Divagaciones de la Manzana
Bien sabemos que la entrega anual de los Premios Óscar va más allá del reconocimiento a la calidad cinematográfica. Cada edición de esa ceremonia para premiar a lo mejor del cine mundial de acuerdo con los estándares hollywoodenses involucra también factores políticos. El año pasado, por ejemplo, se habló mucho del resurgimiento del racismo en Estados Unidos y de una creciente ola de opresión contraria a los inmigrantes, representada por el entonces flamante presidente Donald Trump.
En esta ocasión me parece que se trató de una reivindicación de los migrantes y por eso se colocó a lo mexicano y a los mexicanos en un sitio central. Eso, debo aclarar, al margen de los premiados –mexicanos o no– que bien se merecieron sus respectivos galardones.
Me pregunté hace un par de días qué pudo representar para el presidente Trump el hecho de que un mexicano obtuviera este año los dos óscares más importantes: los que se otorgan al mejor director y a la mejor película. Me imaginé cómo rebotaría en su hueca cabeza, inflamada por la autocomplacencia, el nombre del simpático tapatío Guillermo del Toro. Un hombre con un talento extraordinario y mundialmente reconocido, quien además es en extremo sencillo y generoso.
También debió de darle dolor de estómago al magnate metido a presidente lo ocurrido con Coco, cinta premiada en la categoría de mejor película de animación. Una bella cinta animada que si bien es una producción estadounidense (de la famosa compañía Pixar), exalta la belleza, imaginación y originalidad de la ancestral cultura mexicana.
Ya me puedo dar una idea del entripado que hizo el prepotente Donald Trump cuando los importantes óscares para Guillermo del Toro se sumaron a los que han ganado en los años recientes Alfonso Cuarón (mejor director, 2014) y Alejandro González Iñárritu (mejor director, 2015, 2016): mexicanos premiados con los máximos galardones cinematográficos en el último quinquenio. De seguro se inflamaron sus escasas neuronas, tan alejadas de la creatividad, del ingenio y de la capacidad de invención; digámoslo en una palabra: del talento mismo.
Si fuera un ser humano sensato, el presidente del país vecino tendría que reconocer que sus dichos han sido erróneos y que no todos los mexicanos somos bandidos, criminales o narcotraficantes. Pero, bueno, no podemos esperar algo así de ese ególatra obnubilado.

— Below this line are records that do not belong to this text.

(** X7.  The "attempts left" printed in a round count down by one from the
    attempts of the mode, one count after each hint, and are never
    negative. *)
Theorem play_round_countdown (key player : string) (secret : Z)
    (clock : nat -> Q) (inp : list line) :
  let out := fst (play_round key player secret clock inp) in
  match DIFFICULTIES !! key with
  | Some cfg =>
      match p_attempts cfg with
      | Some a =>
          attempts_shown out = countdown a (length (hints out)) /\
          Forall (fun k => 0 <= k) (attempts_shown out)
      | None => attempts_shown out = []
      end
  | None => out = []
  end.
Proof.
  intros out. subst out. destruct (DIFFICULTIES !! key) as [cfg|] eqn:Hk.
  - rewrite (play_round_known _ _ _ _ _ _ Hk). cbn [emit fst].
    destruct (banner_silent cfg player) as (_ & Hb & Hb' & _).
    rewrite hints_app, attempts_shown_app, Hb, Hb'. cbn [app].
    destruct (p_attempts cfg) as [a|] eqn:Ha.
    + now apply round_loop_countdown.
    + now apply round_loop_no_countdown.
  - now rewrite (play_round_unknown _ _ _ _ _ Hk).
Qed.

(** X8.  The hints printed in a round are the hints of its wrong guesses, one
    each and in order; none of them says "Correct!". *)
Theorem play_round_hints (key player : string) (secret : Z)
    (clock : nat -> Q) (inp : list line) :
  let out := fst (play_round key player secret clock inp) in
  let wrong := List.filter (fun g => negb (g =? secret)) (recorded out) in
  hints out = map (fun g => give_hint secret g 0 0) wrong /\
  Forall (fun h => h <> "Correct!"%string) (hints out).
Proof.
  intros out wrong.
  assert (Hh : hints out = map (fun g => give_hint secret g 0 0) wrong).
  { subst out wrong. destruct (DIFFICULTIES !! key) as [cfg|] eqn:Hk.
    - rewrite (play_round_known _ _ _ _ _ _ Hk). cbn [emit fst].
      destruct (banner_silent cfg player) as (Hb & Hb' & _).
      rewrite hints_app, recorded_app, Hb, Hb'. apply round_loop_hints.
    - now rewrite (play_round_unknown _ _ _ _ _ Hk). }
  split; [exact Hh|]. rewrite Hh. apply List.Forall_forall.
  intros h Hin. apply in_map_iff in Hin as (g & <- & Hg).
  apply filter_In in Hg as [_ Hg]. apply negb_true_iff, Z.eqb_neq in Hg.
  now apply give_hint_not_correct.
Qed.

(** X9.  In timed mode the seconds shown by the timer are between 0 and 20,
    provided the clock never reads a time before the start of the round. *)
Theorem timed_round_timer_bounds (player : string) (secret : Z)
    (clock : nat -> Q) (inp : list line) :
  (forall k, 0 <= clock k)%Q ->
  Forall (fun r => 0 <= r <= 20)
    (timers_shown (fst (play_round "timed" player secret clock inp))).
Proof.
  intros Hclock. rewrite (play_round_known _ _ _ _ _ _ timed_profile).
  cbn [emit fst]. rewrite timers_shown_app.
  apply (round_loop_timers _ (Profile 1 500 None (Some 20)) _ _ _ Hclock).
Qed.

Lemma timed_round_timer_bounds_witness :
  Forall (fun r => 0 <= r <= 20)
    (timers_shown
       (fst (play_round "timed" "Ann" 321
               (fun k => inject_Z (7 * Z.of_nat k) + (1 # 2))%Q
               [Number 5; Number 400; Number 321]))).
Proof.
  apply timed_round_timer_bounds.
  intros k. unfold Qle. cbn. lia.
Defined.

Lemma known_key_of_round key player secret clock inp result :
  snd (play_round key player secret clock inp) = Ret result ->
  exists cfg, DIFFICULTIES !! key = Some cfg.
Proof.
  destruct (DIFFICULTIES !! key) as [cfg|] eqn:Hk; [eauto|].
  rewrite (play_round_unknown _ _ _ _ _ Hk). discriminate.
Qed.

(** The result of a round and its score. *)
Lemma played_round_scores_aux key player secret clock inp :
  match snd (play_round key player secret clock inp) with
  | Ret result =>
      exists (won : bool) (k : nat) (score : Z),
        result = round_result won k secret /\
        compute_score result key = Ret score /\
        if won then 50 <= score else score = 0
  | _ => True
  end.
Proof.
  destruct (snd (play_round key player secret clock inp)) as [result| |] eqn:Hres;
    [|exact I|exact I].
  destruct (known_key_of_round _ _ _ _ _ _ Hres) as [cfg Hk].
  pose proof (play_round_outcome key cfg player secret clock inp Hk) as Hout.
  rewrite Hres in Hout. destruct Hout as (won & k & -> & _ & _).
  destruct (base_of_known key) as (base & Hb & Hrange).
  { apply difficulty_keys. eauto. }
  exists won, k. destruct won.
  - eexists. split; [reflexivity|].
    split; [apply (compute_score_won _ _ _ (Z.of_nat k) Hb); reflexivity | lia].
  - exists 0. split; [reflexivity|].
    split; [apply (compute_score_lost _ _ _ Hb); reflexivity | reflexivity].
Qed.

(** X10.  The result of a round can always be scored with the key it was
    played with: a won round of [k] guesses scores the base of the mode plus
    [max(0, 50 - 5k)], between base and base + 45; a lost round scores 0. *)
Theorem played_round_scores (key player : string) (secret : Z)
    (clock : nat -> Q) (inp : list line) :
  let out := fst (play_round key player secret clock inp) in
  match snd (play_round key player secret clock inp) with
  | Ret result =>
      exists base score,
        getitem base_scores key = Ret base /\
        compute_score result key = Ret score /\
        ((result !! "win"%string = Some (VBool true) /\
          score = base + Z.max 0 (50 - 5 * Z.of_nat (length (recorded out))) /\
          base <= score <= base + 45) \/
         (result !! "win"%string = Some (VBool false) /\ score = 0))
  | _ => True
  end.
Proof.
  intros out. subst out.
  destruct (snd (play_round key player secret clock inp)) as [result| |] eqn:Hres;
    [|exact I|exact I].
  destruct (known_key_of_round _ _ _ _ _ _ Hres) as [cfg Hk].
  pose proof (play_round_outcome key cfg player secret clock inp Hk) as Hout.
  rewrite Hres in Hout. destruct Hout as (won & k & -> & <- & Hone).
  destruct (base_of_known key) as (base & Hb & Hrange).
  { apply difficulty_keys. eauto. }
  exists base. destruct won.
  - specialize (Hone eq_refl). eexists. split; [exact Hb|].
    split; [apply (compute_score_won _ _ _ (Z.of_nat k) Hb); reflexivity|].
    left. split; [reflexivity|]. split; lia.
  - exists 0. split; [exact Hb|].
    split; [apply (compute_score_lost _ _ _ Hb); reflexivity|].
    right. split; reflexivity.
Qed.

(** X11.  For a won round, fewer attempts never score less: the score does
    not grow with the number of attempts, and from 10 attempts on it is the
    base of the mode. *)
Theorem fewer_attempts_score_more (key : string) (k1 k2 : nat) (s1 s2 : Z) :
  In key difficulty_order ->
  (k1 <= k2)%nat ->
  exists base score1 score2,
    getitem base_scores key = Ret base /\
    compute_score (round_result true k1 s1) key = Ret score1 /\
    compute_score (round_result true k2 s2) key = Ret score2 /\
    score2 <= score1 /\
    ((10 <= k2)%nat -> score2 = base).
Proof.
  intros Hkey Hle. destruct (base_of_known key Hkey) as (base & Hb & _).
  exists base. eexists. eexists. split; [exact Hb|].
  split; [apply (compute_score_won _ _ _ (Z.of_nat k1) Hb); reflexivity|].
  split; [apply (compute_score_won _ _ _ (Z.of_nat k2) Hb); reflexivity|].
  destruct (base_of_known key Hkey) as (base' & Hb' & Hr).
  assert (base' = base) by congruence. subst base'. split; lia.
Qed.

Al margen del trastornado mandatario estadounidense, en México sentimos un gran orgullo por lo que ocurrió en ese fastuoso espectáculo para reconocer a lo mejor del cine. A la vez, confirmamos la importancia de nuestras aportaciones a la cultura tanto de Estados Unidos como del mundo de nuestros días.
Intuyo también que los estadounidenses de ascendencia mexicana –es decir, los hijos de mexicanos que nacieron en Estados Unidos y residen ahí– encontraron en la ceremonia del domingo pasado motivos renovados de autoafirmación. Y ni hablar de los llamados dreamers, que en medio de la situación incierta que viven debido a los caprichos autoritarios del señor Trump –que quiere cancelar el programa DACA (Acción Diferida para los Llegados en la Infancia)–, estarán orgullosos y reafirmarán sus capacidades y beneficios con la sociedad a la que contribuyen día con día, lo mismo en la cultura que en la economía y en muchos otros aspectos.
Así que, digo yo, no sólo ha triunfado un mexicano sino lo que simboliza: inteligencia, creatividad, disciplina, trabajo y esfuerzo. Como millones en nuestra tierra y en otros territorios lo hacen día a día.
Me entusiasma pensar que el pasado domingo 4 de marzo infinidad de estadounidenses, mexicanos y latinoamericanos aplaudieron emocionados y convencidos de lo que somos y de la importancia de lo que aportamos.